▸ **WORK REQUEST**
Your answer must repeat the full listing, line for line.

++++ MATERIAL FOR THE TASK

(** A struct of one field is encoded as the field; it has no first and no next
    value, even when its field has. *)
Definition key_newtype (k : key_ty) : key_ty := {|
  k_type := k_type k; k_wf := k_wf k; k_cmp := k_cmp k;
  LENGTH := LENGTH k; describe := describe k;
  as_ord_bytes := as_ord_bytes k;
  CAN_OWN_BYTES := CAN_OWN_BYTES k;
  from_ord_bytes := from_ord_bytes k;
  first_value := default_first_value; next_value := default_next_value |}.

Section Derived.
Context `{Profile}.

Definition key_struct (name : string) (nh : NullHandling) (can_own_bytes : bool) (ks : list key_ty) : key_ty := {|
  k_type := tuple_type ks; k_wf := tuple_wf ks; k_cmp := tuple_cmp ks;
  LENGTH := None;
  describe := visit_composite (KStruct name) (List.length ks) :: concat (map describe ks);
  as_ord_bytes := composite_as_ord_bytes nh ks;
  CAN_OWN_BYTES := can_own_bytes;
  from_ord_bytes := composite_from_ord_bytes nh ks;
  first_value := default_first_value; next_value := default_next_value |}.

(** [derive(Key)] for a struct. *)
Definition derive_struct (name : string) (nh : NullHandling) (can_own_bytes : bool) (f : Fields) : key_ty :=
  match f with
  | FieldsUnit => key_unit_struct
  | FieldsOf [k] => key_newtype k
  | FieldsOf ks => key_struct name nh can_own_bytes ks
  end.

(** ** Enums *)

(** The type of the discriminant, given by [repr] or [enum_repr]: an integer of
    fixed width, or [isize] or [usize] (the default is [isize]). *)
Context `{OrderedVarint}.
Inductive EnumRepr := ReprInt (t : int_ty) (kind : KeyKind) | ReprSize (t : int_ty) (kind : KeyKind).
Definition repr_int (r : EnumRepr) : int_ty := match r with ReprInt t _ | ReprSize t _ => t end.
Definition key_repr (r : EnumRepr) : key_ty := {|
  k_type := Z; k_wf x := in_range (repr_int r) x = true; k_cmp := Z.compare;
  LENGTH := match r with ReprInt t kind => LENGTH (key_primitive t kind) | ReprSize t kind => LENGTH (key_size t kind) end;
  describe := match r with ReprInt t kind => describe (key_primitive t kind) | ReprSize t kind => describe (key_size t kind) end;
  as_ord_bytes := match r with ReprInt t kind => as_ord_bytes (key_primitive t kind) | ReprSize t kind => as_ord_bytes (key_size t kind) end;
  CAN_OWN_BYTES := false;
  from_ord_bytes := match r with ReprInt t kind => from_ord_bytes (key_primitive t kind) | ReprSize t kind => from_ord_bytes (key_size t kind) end;
  first_value := Ok 0;
  next_value x := ok_or WouldWrap (checked_add (repr_int r) x 1) |}.

(** The constants of the discriminants: as declared, or one more than the one
    before. *)
Fixpoint discriminants (prev : option Z) (declared : list (option Z)) : list Z :=
  match declared with
  | [] => []
  | d :: declared =>
      let x := match d, prev with Some x, _ => x | None, Some p => p + 1 | None, None => 0 end in
      x :: discriminants (Some x) declared
  end.

(** A value is a variant with its fields. *)
Abbreviation Variant := (Z * Fields)%type.
Fixpoint enum_type (vs : list Variant) : Type :=
  match vs with [] => Empty_set | v :: vs => (tuple_type (field_keys v.2) + enum_type vs)%type end.
Fixpoint enum_wf (vs : list Variant) : enum_type vs -> Prop :=
  match vs with
  | [] => fun _ => True
  | v :: vs => fun x => match x with inl fields => tuple_wf (field_keys v.2) fields | inr x => enum_wf vs x end
  end.
Fixpoint discriminant (vs : list Variant) : enum_type vs -> Z :=
  match vs with
  | [] => fun _ => 0
  | v :: vs => fun x => match x with inl _ => v.1 | inr x => discriminant vs x end
  end.
(** Values of an enum are ordered by their discriminants, then by the fields. *)
Fixpoint enum_cmp (vs : list Variant) : enum_type vs -> enum_type vs -> comparison :=
  match vs with
  | [] => fun _ _ => Eq
  | v :: vs => fun x y =>
      match x, y with
      | inl a, inl b => tuple_cmp (field_keys v.2) a b
      | inl _, inr y => v.1 ?= discriminant vs y
      | inr x, inl _ => discriminant vs x ?= v.1
      | inr x, inr y => enum_cmp vs x y
      end
  end.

++++++++

▸ **FINAL ANSWER**
(** A struct of one field is encoded as the field; it has no first and no next
    value, even when its field has. *)
Definition key_newtype (k : key_ty) : key_ty := {|
  k_type := k_type k; k_wf := k_wf k; k_cmp := k_cmp k;
  LENGTH := LENGTH k; describe := describe k;
  as_ord_bytes := as_ord_bytes k;
  CAN_OWN_BYTES := CAN_OWN_BYTES k;
  from_ord_bytes := from_ord_bytes k;
  first_value := default_first_value; next_value := default_next_value |}.

Section Derived.
Context `{Profile}.

Definition key_struct (name : string) (nh : NullHandling) (can_own_bytes : bool) (ks : list key_ty) : key_ty := {|
  k_type := tuple_type ks; k_wf := tuple_wf ks; k_cmp := tuple_cmp ks;
  LENGTH := None;
  describe := visit_composite (KStruct name) (List.length ks) :: concat (map describe ks);
  as_ord_bytes := composite_as_ord_bytes nh ks;
  CAN_OWN_BYTES := can_own_bytes;
  from_ord_bytes := composite_from_ord_bytes nh ks;
  first_value := default_first_value; next_value := default_next_value |}.

(** [derive(Key)] for a struct. *)
Definition derive_struct (name : string) (nh : NullHandling) (can_own_bytes : bool) (f : Fields) : key_ty :=
  match f with
  | FieldsUnit => key_unit_struct
  | FieldsOf [k] => key_newtype k
  | FieldsOf ks => key_struct name nh can_own_bytes ks
  end.

(** ** Enums *)

(** The type of the discriminant, given by [repr] or [enum_repr]: an integer of
    fixed width, or [isize] or [usize] (the default is [isize]). *)
Context `{OrderedVarint}.
Inductive EnumRepr := ReprInt (t : int_ty) (kind : KeyKind) | ReprSize (t : int_ty) (kind : KeyKind).
Definition repr_int (r : EnumRepr) : int_ty := match r with ReprInt t _ | ReprSize t _ => t end.
Definition key_repr (r : EnumRepr) : key_ty := {|
  k_type := Z; k_wf x := in_range (repr_int r) x = true; k_cmp := Z.compare;
  LENGTH := match r with ReprInt t kind => LENGTH (key_primitive t kind) | ReprSize t kind => LENGTH (key_size t kind) end;
  describe := match r with ReprInt t kind => describe (key_primitive t kind) | ReprSize t kind => describe (key_size t kind) end;
  as_ord_bytes := match r with ReprInt t kind => as_ord_bytes (key_primitive t kind) | ReprSize t kind => as_ord_bytes (key_size t kind) end;
  CAN_OWN_BYTES := false;
  from_ord_bytes := match r with ReprInt t kind => from_ord_bytes (key_primitive t kind) | ReprSize t kind => from_ord_bytes (key_size t kind) end;
  first_value := Ok 0;
  next_value x := ok_or WouldWrap (checked_add (repr_int r) x 1) |}.

(** The constants of the discriminants: as declared, or one more than the one
    before. *)
Fixpoint discriminants (prev : option Z) (declared : list (option Z)) : list Z :=
  match declared with
  | [] => []
  | d :: declared =>
      let x := match d, prev with Some x, _ => x | None, Some p => p + 1 | None, None => 0 end in
      x :: discriminants (Some x) declared
  end.

(** A value is a variant with its fields. *)
Abbreviation Variant := (Z * Fields)%type.
Fixpoint enum_type (vs : list Variant) : Type :=
  match vs with [] => Empty_set | v :: vs => (tuple_type (field_keys v.2) + enum_type vs)%type end.
Fixpoint enum_wf (vs : list Variant) : enum_type vs -> Prop :=
  match vs with
  | [] => fun _ => True
  | v :: vs => fun x => match x with inl fields => tuple_wf (field_keys v.2) fields | inr x => enum_wf vs x end
  end.
Fixpoint discriminant (vs : list Variant) : enum_type vs -> Z :=
  match vs with
  | [] => fun _ => 0
  | v :: vs => fun x => match x with inl _ => v.1 | inr x => discriminant vs x end
  end.
(** Values of an enum are ordered by their discriminants, then by the fields. *)
Fixpoint enum_cmp (vs : list Variant) : enum_type vs -> enum_type vs -> comparison :=
  match vs with
  | [] => fun _ _ => Eq
  | v :: vs => fun x y =>
      match x, y with
      | inl a, inl b => tuple_cmp (field_keys v.2) a b
      | inl _, inr y => v.1 ?= discriminant vs y
      | inr x, inl _ => discriminant vs x ?= v.1
      | inr x, inr y => enum_cmp vs x y
      end
  end.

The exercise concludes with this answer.